WASHINGTON — At the Aspen Security Forum this summer, a top Biden administration official said there are “any number of theories for what we saw and what, frankly, we didn’t see” regarding Russian employment of cyberattacks tied to its war against Ukraine.

“Some argue for the deterrence the U.S. has put in place,” Anne Neuberger, the deputy national security adviser for cyber and emerging technology, said at the time, pointing to President Joe Biden’s meeting with Russian President Vladimir Putin following the Colonial Pipeline ransomware attack. “Some argue that it was the result of the extensive cybersecurity preparations Ukraine did, supported by allies and partners.”

“And,” she added, “some argue that we don’t quite know.”

Three months later, in late October, Gen. Paul Nakasone, the chief of both the National Security Agency and U.S. Cyber Command, proffered his own opinion, in harmony with Neuberger’s second point: Among the many moving parts and influences, overseas preparations made by the U.S. military helped blunt Russia’s effectiveness in the digital domain.

“First lesson learned? Presence matters. We learned that again,” Nakasone said Oct. 12 at a Council on Foreign Relations event. “While I would certainly not say that’s the key reason, I think it’s a contributing factor.”

Headed east

The U.S. dispatched a group of cyber experts to Ukraine at the end of 2021, amid rising international tensions and predictions of virtual destruction.
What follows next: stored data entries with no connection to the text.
(** A computation that only appends to the standard output, with a result
    and a text that do not depend on what was there before. *)
Definition appends {A} (c : M A) : Prop :=
  exists r emitted, forall out, c out = (r, (out ++ emitted)%list).

(** ** The documents [main] prints to the end

    What the converse properties below compare the runs with. *)

(** What [services] may hold for the part after the header to run to its
    end: nothing, a falsy value, or a mapping whose entries all carry
    their three sub-fields. *)
Definition services_ok (services : option value) : bool :=
  match services with
  | None => true
  | Some v =>
      if truthy v then
        match v with
        | VDict svcs => forallb complete svcs
        | _ => false
        end
      else true
  end.

Definition accepts (context : value) : bool :=
  match context with
  | VDict d =>
      match lookup "project_name" d, lookup "hash" d, lookup "base_domain" d with
      | Some _, Some _, Some _ => services_ok (lookup "services" d)
      | _, _, _ => false
      end
  | _ => false
  end.

(** The six keys the command subscripts with. *)
Definition subscripted_keys : list string :=
  ["project_name"; "hash"; "base_domain"; "dns_name"; "internal_port"; "url"].

(** Two entries of the same name that hold the same three sub-fields. *)
Definition same_block (a b : string * value) : Prop :=
  fst a = fst b /\ fields_of (snd a) = fields_of (snd b).

(** An entry whose name and three printed values hold no newline. *)
Definition newline_free_item (item : string * value) : bool :=
  newline_free (fst item) &&
  match fields_of (snd item) with
  | Some (dns_name, internal_port, url) =>
      newline_free (py_str dns_name) && newline_free (py_str internal_port)
      && newline_free (py_str url)
  | None => true
  end.

(** An entry cut down to its three sub-fields. *)
Definition essence (item : string * value) : string * value :=
  match fields_of (snd item) with
  | Some (dns_name, internal_port, url) =>
      (fst item,
       VDict [("dns_name", dns_name); ("internal_port", internal_port); ("url", url)])
  | None => item
  end.

(** ** The order on names *)

Definition name_lt (a b : string * value) : Prop :=
  String.ltb (fst a) (fst b) = true.

Lemma compare_as_OT (s t : string) :
  OrdersEx.String_as_OT.compare s t = String.compare s t.
Proof.
  revert t; induction s as [|c s IH]; intros [|c' t]; reflexivity.
Qed.

Lemma compare_Lt_trans (a b c : string) :
  String.compare a b = Lt -> String.compare b c = Lt -> String.compare a c = Lt.
Proof.
  rewrite <- !compare_as_OT.
  apply (@StrictOrder_Transitive _ _ OrdersEx.String_as_OT.lt_strorder).
Qed.

Lemma compare_refl (a : string) : String.compare a a = Eq.
Proof.
  rewrite <- compare_as_OT.
  destruct (OrdersEx.String_as_OT.compare_spec a a) as [_|H|H]; try reflexivity;
    exfalso; revert H; apply (@StrictOrder_Irreflexive _ _ OrdersEx.String_as_OT.lt_strorder).
Qed.

Lemma ltb_trans (a b c : string) :
  String.ltb a b = true -> String.ltb b c = true -> String.ltb a c = true.
Proof.
  unfold String.ltb. intros Hab Hbc.
  destruct (String.compare a b) eqn:E1; try discriminate.
  destruct (String.compare b c) eqn:E2; try discriminate.
  now rewrite (compare_Lt_trans _ _ _ E1 E2).
Qed.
The so-called hunt-forward operation — a defensive and cooperative measure, undertaken at the invitation of a foreign government — was designed to root out malicious actors, identify network weaknesses and gain a better understanding of the tools hackers use.

U.S. Cyber Command head Gen. Paul Nakasone arrives for a Senate Armed Services hearing on Capitol Hill in Washington. (Andrew Harnik/AP Photo)

“We sent a team on Dec. 2, led by a Marine Corps major, and her guidance was this: Go help them, and make sure they’re ready, in terms of anything that may occur,” Nakasone said. “She called back within the first two weeks and said, ‘Instead of coming home for the holidays, we’re going to be here for awhile.’”

Having the right people in the right room at the right time, the four-star general said, is invaluable. And “being able to understand the tradecraft of an adversary? Presence matters. Real presence matters.”

Hunt-forward endeavors are part of CYBERCOM’s persistent engagement strategy, a means of being in constant contact with adversaries and ensuring proactive, not reactive, moves are made. The command, tasked with guarding Department of Defense information networks and coordinating cyberspace operations, has conducted dozens of such missions across a range of countries in recent years.

Cyber specialists were previously sent to Croatia, Estonia, Lithuania, Montenegro and North Macedonia. While some deployments were tied to the 2018 midterm elections in the U.S., efforts in Lithuania, specifically, were connected to the Russian onslaught.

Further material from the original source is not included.